From top: Dáil Eireann; Derek Mooney
Though the big political event today is the Budget, I do not intend to devote too much time to it here.
So much of what is to be announced has already been trailed out that the members of the most ancient and noble orders of the economic and political commentariat could have filed their copy late on Sunday night, taken most of today off and left it to the theatre and TV critics to cover proceedings.
Not that the drama and theatrics of Budget Day are unwelcome or unappealing, but in today’s world setting the government’s budget is more a process than an event.
Much of what the Minister will do today is to confirm which political and business journalists have the most informed sources. The rest is him setting out the conclusions that have almost been reached on the income and expenditure side.
I say “almost” as today’s speech is not the quite the final, final word on the Budget. That comes with the publication, in a week or two, of the full details in the legislation, the Finance Bill 2017, that underpins the Budget. It, to quote previous Finance Bills, will:
“…provide for the imposition, repeal, remission, alteration and regulation of taxation, of stamp duties and of duties relating to excise and otherwise to make further provision in connection with finance including the regulation of customs.”

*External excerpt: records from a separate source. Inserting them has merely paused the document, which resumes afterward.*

(** C6.  When the deploy callback runs on a label whose element is
    attached, it returns normally.  If the element's content differs from
    the stored text, the callback has called the element's [setContent]
    exactly once, with the stored text, and the element now holds it; if
    the two agree, it has not called [setContent] and the content is as it
    was. *)
Theorem deploy_reapplies_text (self : objref) (l : UILabel) (e : UIElement) (t : Target) :
  _element l = Some e ->
  _currentTarget (_surface e) = Some t ->
  exists l' tr e',
    deploy_callback self l = Ok tt l' tr /\
    _element l' = Some e' /\
    _text l' = _text l /\
    (element_content e <> _text l ->
       List.filter is_setContent tr = [Element_setContent (_text l)] /\
       element_content e' = _text l) /\
    (element_content e = _text l ->
       List.filter is_setContent tr = [] /\
       element_content e' = element_content e).
Proof.
  intros He Ht.
  rewrite (deploy_callback_attached self l e t He Ht). cbn zeta.
  unfold strict_neq. destruct (decide (element_content e = _text l)) as [Heq|Hne].
  - rewrite bool_decide_eq_true_2 by exact Heq. cbn.
    do 3 eexists. repeat (split; [first [reflexivity|exact He]|]).
    split; [intros Hne; contradiction|]. intros _. split; reflexivity.
  - rewrite bool_decide_eq_false_2 by exact Hne. cbn.
    do 3 eexists. repeat (split; [reflexivity|]).
    split; [|intros Heq; contradiction]. intros _. split; reflexivity.
Qed.

Lemma deploy_reapplies_text_witness :
  exists l' tr e',
    deploy_callback 1%positive diverged_label = Ok tt l' tr /\
    _element l' = Some e' /\
    List.filter is_setContent tr = [Element_setContent (PStr "Layouts")] /\
    element_content e' = PStr "Layouts".
Proof.
  destruct (deploy_reapplies_text 1%positive diverged_label stale_element node_120_40
              eq_refl eq_refl) as (l' & tr & e' & Hrun & He' & _ & Hdiff & _).
  exists l', tr, e'. split; [exact Hrun|]. split; [exact He'|].
  apply Hdiff. discriminate.
Defined.

(** C7.  Whatever the text, classes and style options are: constructing a
    label with an explicit size returns a label whose [_measuredSize] is
    false and whose child element holds that very size, the last size the
    constructor asked of it; constructing it without a size returns a
    label whose [_measuredSize] is true. *)
Theorem constructor_sizing_mode (text : prim) (classes style : jsval) :
  (forall pair : list prim,
      exists l tr e,
        new_UILabel {| opt_text := text; opt_classes := classes;
                       opt_style := style; opt_size := Some pair |} = Ok tt l tr /\
        _measuredSize l = false /\
        _element l = Some e /\
        element_size e = JArr pair /\
        last (List.filter is_element_setSize tr) = Some (Element_setSize (JArr pair))) /\
  (exists l tr,
      new_UILabel {| opt_text := text; opt_classes := classes;
                     opt_style := style; opt_size := None |} = Ok tt l tr /\
      _measuredSize l = true).
Proof.
  split.
  - intros pair. run. do 3 eexists. repeat split; reflexivity.
  - run. do 2 eexists. split; reflexivity.
Qed.


(** The label the constructor builds is the same whatever the members of
    the object it starts from held. *)
Lemma constructor_overwrites (opts : Options) (l0 l0' : UILabel) :
  state_of (constructor opts l0) = state_of (constructor opts l0').
Proof.
  destruct opts as [t c s [a|]];
    destruct l0 as [o m sz ms tx el]; destruct l0' as [o' m' sz' ms' tx' el'];
    destruct m, m'; reflexivity.
Qed.

(** C9.  Whatever the options, with or without an explicit size, and
    whatever the object the constructor starts from held in its members
    (its [_size] in particular), the constructor returns a label on which
    [getSize()] returns the empty array: the constructor itself empties
    the stored size, and nothing it does afterwards writes to it.  That
    label is the one [new UILabel(options)] gives. *)
Theorem getSize_after_construction (opts : Options) (l0 : UILabel) :
  exists l tr,
    constructor opts l0 = Ok tt l tr /\
    getSize l = Ok [] l [] /\
    length (_size l) = 0%nat /\
    state_of (new_UILabel opts) = l.
Proof.
  destruct opts as [t c s [a|]]; destruct l0 as [o m sz ms tx el]; destruct m;
    do 2 eexists; (split; [reflexivity|]); repeat split; reflexivity.
Qed.

(** X3.  The setters, in contrast with the getters, raise the stale
    flag. *)
Lemma setters_mark_stale (l : UILabel) (e : UIElement)
    (style classes : list jsval) (text : prim) :
  _element l = Some e ->
  (_contentDirty <$> surface_of (state_of (setStyle style l))) = Some true /\
  (_contentDirty <$> surface_of (state_of (setClasses classes l))) = Some true /\
  (_contentDirty <$> surface_of (state_of (setText text l))) = Some true.
Proof.
  intros He. destruct l as [opts m sz ms tx el]; cbn in He; subst el.
  destruct e as [c cl st es [ss cd ct] ls].
  repeat split; reflexivity.
Qed.

Lemma setters_mark_stale_witness :
  (_contentDirty <$> surface_of (state_of (setStyle [JObj {[ "color"%string := PStr "blue" ]}]
                                             (run_ops 1%positive [OClean] sample_label))))
    = Some true /\
  (_contentDirty <$> surface_of (state_of (setClasses [JArr [PStr "big"]]
                                             (run_ops 1%positive [OClean] sample_label))))
    = Some true /\
  (_contentDirty <$> surface_of (state_of (setText (PStr "A")
                                             (run_ops 1%positive [OClean] sample_label))))
    = Some true.
Proof.
  eapply (setters_mark_stale (run_ops 1%positive [OClean] sample_label)).
  reflexivity.
Defined.

(** C10.  On every label state [getText()] returns the stored text, makes
    no call and leaves the state as it found it.  [getStyle()] returns the
    child element's style (or throws when there is no child element) and
    leaves the state, child element and surface included, as it found it;
    it writes neither the surface's stale flag nor its size. *)
Theorem getters_change_nothing (l : UILabel) :
  getText l = Ok (_text l) l [] /\
  getStyle l = match _element l with
               | Some e => Ok (element_style e) l [Element_getStyle]
               | None => Throw TypeError l []
               end /\
  state_of (getText l) = l /\
  state_of (getStyle l) = l /\
  List.filter touches_surface (trace_of (getStyle l)) = [] /\
  surface_of (state_of (getStyle l)) = surface_of l.
Proof.
  destruct l as [opts m sz ms tx [e|]]; repeat split; reflexivity.
Qed.
(** [Reactive._on_invalidate_cb], lines 117-121. *)
Definition Reactive_on_invalidate_cb (inval : nat → world → option world)
    (r : nat) (w : world) : option world :=
  let w1 := upd_reactive r (set_r_invalidated true ∘ set_r_value VNone) w in
  w2 ← Dependents_invalidate inval (DepReactive r) w1;
  Some (upd_reactive r (set_r_ctx None) w2).

(** [on_invalidate_cb] inside [Observer._create_context], lines 175-184.
    The callbacks registered through [Observer.on_invalidate] are opaque
    to the engine: running them is recorded in [fired]. *)
Definition Observer_on_invalidate_cb (o c : nat) (w : world) : world :=
  let w1 := upd_observer o (set_o_ctx None) w in
  let cbs := default [] (o_invalidate_callbacks <$> observers w1 !! o) in
  add_pending_flush c (log_fired cbs w1).

Definition run_inv_callback (inval : nat → world → option world)
    (cb : inv_callback) (w : world) : option world :=
  match cb with
  | ReactiveOnInvalidate r => Reactive_on_invalidate_cb inval r w
  | ObserverOnInvalidate o c => Some (Observer_on_invalidate_cb o c w)
  end.

(** Modelled from the spec: [Context.invalidate] is missing from the
    sources.  It is idempotent: the first call marks the context
    invalidated and fires the registered callbacks in registration order,
    the list being drained before they run; later calls do nothing.
    A callback can invalidate further contexts, so the recursion is on
    a depth bound. *)
Fixpoint Context_invalidate_fuel (fuel : nat) (c : nat) (w : world)
    {struct fuel} : option world :=
  match fuel with
  | 0 => None
  | S f =>
      match ctxs w !! c with
      | None => Some w
      | Some cx =>
          if c_invalidated cx then Some w
          else
            foldM (run_inv_callback (Context_invalidate_fuel f))
              (c_invalidate_callbacks cx)
              (upd_ctx c (λ cx, mkContext true [] (c_flush_callbacks cx)) w)
      end
  end.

There may be a bit of “will (s)he, won’t (s)he” during the day as speculation mounts around the corridors of Leinster House about how this TD or that Minister of State is wrestling with their conscience on how they will vote for some cut or increase.
Though it is unlikely that we will hear a “man overboard” cry on any Financial Resolution votes due later tonight, even the best-laid plans of mice and men often go awry.
Theresa May knows the truth of that line only too well… and I am not referring to her nightmare of a conference speech last week. On April 18 last Mrs May thought she had the British Labour party on the ropes when she called a snap election to be held on June 8.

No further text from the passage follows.